Aber die chemische Untersuchung ergab dann: daß das Schriftstück bereits zirka – – vier Wochen alt, also zumindest zwanzig Tage vor ihrem Tode von Tatiana angefertigt worden sei! Und so verständlich Maximow es schien, daß Selbstmörder Abschiedsbriefe an ihre Angehörigen hinterlassen – so unbegreiflich war ihm, besonders bei einer Dame, der Umstand, daß sie ein Schreiben solchen Inhalts schon zwanzig Tage vor der Tat verfaßt haben sollte! Dunnerlittchen! . . . in solchen Schreiben will man doch gemeinhin seinen unmittelbar letzten Gefühlen Ausdruck geben – und sollte bei dieser perversen und schon deshalb hypernervösen Person der Seelenzustand stets derselbe geblieben sein? Und wenn schon unerklärlicherweise ja – unterschätzte sie dabei so ganz und gar die Gefahr, das Schriftstück lang vorher schon irgendwie zu verlieren usw. usw.? – Maximow hatte bis jetzt stets angenommen, Tatiana konnte sich nur in einer augenblicklichen Überspanntheit erschossen haben. Und nun auf einemal – wie von langer Hand vorbereitet? Das war ihm unbegreiflich. Sollte also trotz des echten Abschiedsbriefes dennoch ein Mord und kein Selbstmord mehr in Frage kommen? Dann bildeten aber sadistische Motive, da an der Leiche sonst keine Verstümmelungen wahrnehmbar, jedenfalls nicht die Grundlage!

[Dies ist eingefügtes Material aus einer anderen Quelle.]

(* ===== verification/ClientSend.v ===== *)
(** * The client's sending side ([hokora_tui/sync/dm_router.py],
      [rich_message_client.py], [media_client.py], [widgets/compose_box.py],
      the direct messages of [views/conversations_view.py])

    Messages to a channel, media and direct messages leave by LXMF, downloads
    arrive as RNS resources.  LXMF and RNS are third-party code: a message that
    is handed to the router is recorded, a delivered one is an [LXMessage] of
    Inbound.v, and what RNS knows is the argument [Net] of Client.v with the
    recall of identity hashes and the hash of a delivery destination next to
    it.  Names and bodies of direct messages that are not strings are read as
    absent; widgets are left out. *)

From S2P Require Import Prelude Constants Models Queries Permissions RateLimit Ban Sealed Sequencer Message Ingest Wire Verification Epoch Session Live Media FedAuth Inbound ClientDb Client ClientApp ClientTrust ClientSync.

(** An outbound message: the identity of its destination and its content. *)
Record Outbound := { ob_destination : bytes; ob_content : bytes }.

(** An entry of [state.conversations]. *)
Record ConvEntry := { ce_peer_hash : string; ce_peer_name : string; ce_last_message_time : float; ce_unread_count : Z; ce_last_body : string }.

(** The three modes of the compose box. *)
Record Compose := { cb_reply_to : option string; cb_edit_hash : option string; cb_reaction_hash : option string }.

Record Sender := {
  sd_app : App;
  sd_identity : option bytes;
  sd_router : bool;                              (* [DmRouter._lxm_router] *)
  sd_outbox : list Outbound;
  sd_paths : list bytes;                         (* path requests *)
  sd_pending_media_path : option string;
  sd_pending_media_save_path : option string;
  sd_downloads : dict path bytes;                (* files written *)
  sd_peer_names : dict string string;            (* names of [state.discovered_peers] *)
  sd_conversations : list ConvEntry;
  sd_current_peer : option string;
  sd_compose : Compose;
}.
Definition sd_set_app a (s : Sender) : Sender := {|
  sd_app := a; sd_identity := sd_identity s; sd_router := sd_router s; sd_outbox := sd_outbox s; sd_paths := sd_paths s;
  sd_pending_media_path := sd_pending_media_path s; sd_pending_media_save_path := sd_pending_media_save_path s;
  sd_downloads := sd_downloads s; sd_peer_names := sd_peer_names s; sd_conversations := sd_conversations s;
  sd_current_peer := sd_current_peer s; sd_compose := sd_compose s |}.
(** LXMF: the router, what it was given, the paths that were asked for. *)
Definition sd_set_lxmf r f g (s : Sender) : Sender := {|
  sd_app := sd_app s; sd_identity := sd_identity s; sd_router := r; sd_outbox := f (sd_outbox s); sd_paths := g (sd_paths s);
  sd_pending_media_path := sd_pending_media_path s; sd_pending_media_save_path := sd_pending_media_save_path s;
  sd_downloads := sd_downloads s; sd_peer_names := sd_peer_names s; sd_conversations := sd_conversations s;
  sd_current_peer := sd_current_peer s; sd_compose := sd_compose s |}.
Definition sd_set_pending p q (s : Sender) : Sender := {|
  sd_app := sd_app s; sd_identity := sd_identity s; sd_router := sd_router s; sd_outbox := sd_outbox s; sd_paths := sd_paths s;
  sd_pending_media_path := p; sd_pending_media_save_path := q;
  sd_downloads := sd_downloads s; sd_peer_names := sd_peer_names s; sd_conversations := sd_conversations s;
  sd_current_peer := sd_current_peer s; sd_compose := sd_compose s |}.
Definition sd_set_downloads f (s : Sender) : Sender := {|
  sd_app := sd_app s; sd_identity := sd_identity s; sd_router := sd_router s; sd_outbox := sd_outbox s; sd_paths := sd_paths s;
  sd_pending_media_path := sd_pending_media_path s; sd_pending_media_save_path := sd_pending_media_save_path s;
  sd_downloads := f (sd_downloads s); sd_peer_names := sd_peer_names s; sd_conversations := sd_conversations s;
  sd_current_peer := sd_current_peer s; sd_compose := sd_compose s |}.
(** Direct messages: names, conversations and the open one. *)
Definition sd_set_dms f g c (s : Sender) : Sender := {|
  sd_app := sd_app s; sd_identity := sd_identity s; sd_router := sd_router s; sd_outbox := sd_outbox s; sd_paths := sd_paths s;
  sd_pending_media_path := sd_pending_media_path s; sd_pending_media_save_path := sd_pending_media_save_path s;
  sd_downloads := sd_downloads s; sd_peer_names := f (sd_peer_names s); sd_conversations := g (sd_conversations s);
  sd_current_peer := c (sd_current_peer s); sd_compose := sd_compose s |}.
Definition sd_set_compose f (s : Sender) : Sender := {|
  sd_app := sd_app s; sd_identity := sd_identity s; sd_router := sd_router s; sd_outbox := sd_outbox s; sd_paths := sd_paths s;
  sd_pending_media_path := sd_pending_media_path s; sd_pending_media_save_path := sd_pending_media_save_path s;
  sd_downloads := sd_downloads s; sd_peer_names := sd_peer_names s; sd_conversations := sd_conversations s;
  sd_current_peer := sd_current_peer s; sd_compose := f (sd_compose s) |}.

Definition sd_app_op {A} (m : M App A) : M Sender A := lift sd_app sd_set_app m.
Definition sd_client_op {A} (m : M Client A) : M Sender A := sd_app_op (client_op m).
Definition sd_db_op {A} (m : M ClientDB A) : M Sender A := sd_app_op (app_db m).
Definition sd_client (s : Sender) : Client := a_client (sd_app s).

(** What LXMF and RNS know at the time of a call: besides [Net], identities by
    their own hash, the delivery destination of an identity, and whether the
    router takes a message. *)
Record Lxmf := {
  lm_net : Client.Net;
  lm_recall_identity : bytes → option bytes;
  lm_delivery_hash : bytes → bytes;
  lm_takes : bool;
}.

(** ** Sending to a channel *)

Section sending.
Context `{HP : Msgpack} (lx : Lxmf).

Definition request_path (h : bytes) : M Sender unit :=
  modify (λ s, sd_set_lxmf (sd_router s) id (λ l, l ++ [h]) s).

(** [handle_outbound] of a message to the delivery destination of an identity,
    to which a path is asked for when there is none. *)
Definition outbound (identity content : bytes) : M Sender unit :=
  let destination := lm_delivery_hash lx identity in
  when (negb (net_has_path (lm_net lx) destination)) (request_path destination) ;;
  if lm_takes lx
  then modify (λ s, sd_set_lxmf (sd_router s) (λ l, l ++ [{| ob_destination := identity; ob_content := content |}]) id s)
  else raise RuntimeError "handle_outbound".

(** The part the senders share: the identity behind the channel, the message. *)
Definition to_channel (link_identity : option bytes) (channel_id : string) (content : bytes) : M Sender bool :=
  let! c := gets sd_client in
  match resolve_channel_identity (lm_net lx) link_identity channel_id c with
  | None => ret false
  | Some identity => outbound identity content ;; ret true
  end.

(** A link that is active, a router and an identity. *)
Definition ready (channel_id : string) (s : Sender) : bool :=
  bool_decide (is_Some (active_link channel_id (sd_client s))) && sd_router s && bool_decide (is_Some (sd_identity s)).

Definition pack (content : dict string val) : res bytes :=
  match packb (VDict content) with Some b => Ok b | None => Raise (Exn TypeError "can not serialize") end.

End sending.

Module RichMessageClient.
Section client.
Context `{HP : Msgpack} (lx : Lxmf).

Definition message_content (channel_id : string) (data : dict string val) : dict string val :=
  let content := [("type", default (VInt MSG_TEXT) (dict_get "type" data)); ("body", default (VStr "") (dict_get "body" data));
                  ("display_name", mget "display_name" data); ("channel_id", VStr channel_id)] in
  if val_true (mget "reply_to" data) then content ++ [("reply_to", mget "reply_to" data)] else content.

Definition send_message (now : float) (link_identity : option bytes) (channel_id : string) (message_data : dict string val)
    : M Sender bool :=
  let! s := get in
  if negb (ready channel_id s) then ret false
  else
    sd_client_op (cleanup_stale_nonces now) ;;
    let! content := of_res (pack (message_content channel_id message_data)) in
    catch (to_channel lx link_identity channel_id content) (λ _, ret false).

Definition typed_content (msg_type : Z) (reply_to body channel_id : string) (display_name : option string) : dict string val :=
  [("type", VInt msg_type); ("reply_to", VStr reply_to); ("body", VStr body); ("channel_id", VStr channel_id);
   ("display_name", val_of_ostr display_name)].

Definition _send_typed_lxmf (now : float) (link_identity : option bytes) (channel_id : string) (msg_type : Z) (reply_to body : string)
    : M Sender bool :=
  let! s := get in
  if negb (ready channel_id s) then ret false
  else
    sd_client_op (cleanup_stale_nonces now) ;;
    let! content := of_res (pack (typed_content msg_type reply_to body channel_id (c_display_name (sd_client s)))) in
    catch (to_channel lx link_identity channel_id content) (λ _, ret false).

Definition send_reaction now li (channel_id msg_hash emoji : string) := _send_typed_lxmf now li channel_id MSG_REACTION msg_hash emoji.
Definition send_edit now li (channel_id msg_hash new_body : string) := _send_typed_lxmf now li channel_id MSG_EDIT msg_hash new_body.
Definition send_delete now li (channel_id msg_hash : string) := _send_typed_lxmf now li channel_id MSG_DELETE msg_hash "".
Definition send_pin now li (channel_id msg_hash : string) := _send_typed_lxmf now li channel_id MSG_PIN msg_hash "".
Definition send_thread_reply now li (channel_id root_hash body : string) :=
  _send_typed_lxmf now li channel_id MSG_THREAD_REPLY root_hash body.
End client.
End RichMessageClient.

(** ** Media *)

Module MediaClient.
Section client.
Context `{HP : Msgpack} (lx : Lxmf).

Definition media_content (channel_id filename : string) (data : bytes) (display_name : option string) : dict string val :=
  [("type", VInt MSG_MEDIA); ("body", VStr (String.append "[file: " (String.append filename "]"))); ("media_path", VStr filename);
   ("media_bytes", VBytes data); ("media_meta", VDict [("filename", VStr filename); ("size", VInt (zlen data))]);
   ("channel_id", VStr channel_id); ("display_name", val_of_ostr display_name)].

(** [file]: the content of the file, when it exists. *)
Definition send_media (link_identity : option bytes) (channel_id filepath : string) (file : option bytes) : M Sender bool :=
  let! s := get in
  if negb (ready channel_id s) then ret false
  else
    match file with
    | None => ret false
    | Some data =>
        catch
          (let! content := of_res (pack (media_content channel_id (path_name filepath) data (c_display_name (sd_client s)))) in
           to_channel lx link_identity channel_id content)
          (λ _, ret false)
    end.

Herrgott, Herrgott! da war er nun richtig in einem Kreis gelaufen und stand nun wieder da, wo er zu allem Anfang gestanden!


Hier festzustellen, ob Selbstmord oder Verbrechen, verflucht nochmal! hielt das doch schwer! – Maximow wollte, durch eine spanische Wand verdeckt, einem Verhör des Angeschuldigten beiwohnen. Aber da erwies sich der Untersuchungsrichter gänzlich unfähig. Dessen Taktik bestand lediglich darin, den Grafen Studnitski anzubrüllen. Und natürlich schwieg dieser dann verbittert . . .

Damit war es also nichts. – Aber dafür förderten – unter Maximows Leitung – die polizeilichen Erhebungen weitere interessante Neuigkeiten zutage.

Als wie:

Vor der Bekanntschaft mit dem Angeschuldigten hatte die bereits recht verlebte Tatiana ihr Dasein – man muß schon sagen recht kümmerlich gefristet; und erst von da ab – also von der Bekanntschaft mit dem Grafen – großen Luxus getrieben. So sehr, daß ihre Ausgaben in keinem Einklang zu Graf Studnitskis Einnahmen standen und die Vermögensverhältnisse des Grafen daher recht zerrüttet wurden.

Ferner:

Das Gerücht von der Eheschließung in England der beiden schien unwahr. Alle Recherchen hierüber verliefen gänzlich resultatlos. – Weder wußten frühere Bekannte des Angeschuldigten noch solche der Ermordeten etwas von perversen Neigungen der beiden. Vielleicht bestritten sie aber auch nur diese Kenntnis, um sich nicht selber zu kompromittieren. – Graf Studnitski jedenfalls, der galt bei den Damen der Halbwelt, die er vor der Zeit mit Tatiana stark frequentierte, als ziemlich geizig. – Wo der Revolver, mit dem der Selbstmord oder Mord verübt wurde, gekauft sein konnte, ließ sich nicht ermitteln. – Der Versuch, Zeugen zu eruieren, die den Schuß etwa gehört haben konnten, schlug fehl . . .

Allgemein hingegen herrschte die Ansicht, daß Graf Studnitski und Tatiana, seit sie sich kannten, einander stets die Treue bewahrt.

Und auch diesbezügliche polizeiliche Erhebungen gelangten zu keinem entgegengesetzten Resultat.

Die Bemühungen Maximows, der nun schon schier drei Wochen in Kiew weilte, einen positiven Beweis für die Schuld – oder die Unschuld des Angeschuldigten zu erbringen, blieben erfolglos. Und unsers Helden Laune war daher die denkbar miserabelste. – Ewig konnte man doch nicht, gestützt nur auf die paar schwachen Indizien, die Untersuchungshaft aufrecht erhalten! Die Sache aber, die soviel Staub aufgewirbelt, nunmehr einfach im Sande verlaufen zu lassen – das hielt ebenfalls wer weiß wie schwer!

Tja tja tja tja, das hielt ebenfalls wer weiß wie – wer weiß wie schwer – – – – Na und dann noch obenein diese – diese Sonja!!

Vier – fünf – sechs – nein, sieben – — – nun an die sieben Tage keinen Brief mehr . . .!

Das fehlte gerade noch! – Wie? »fehlte«?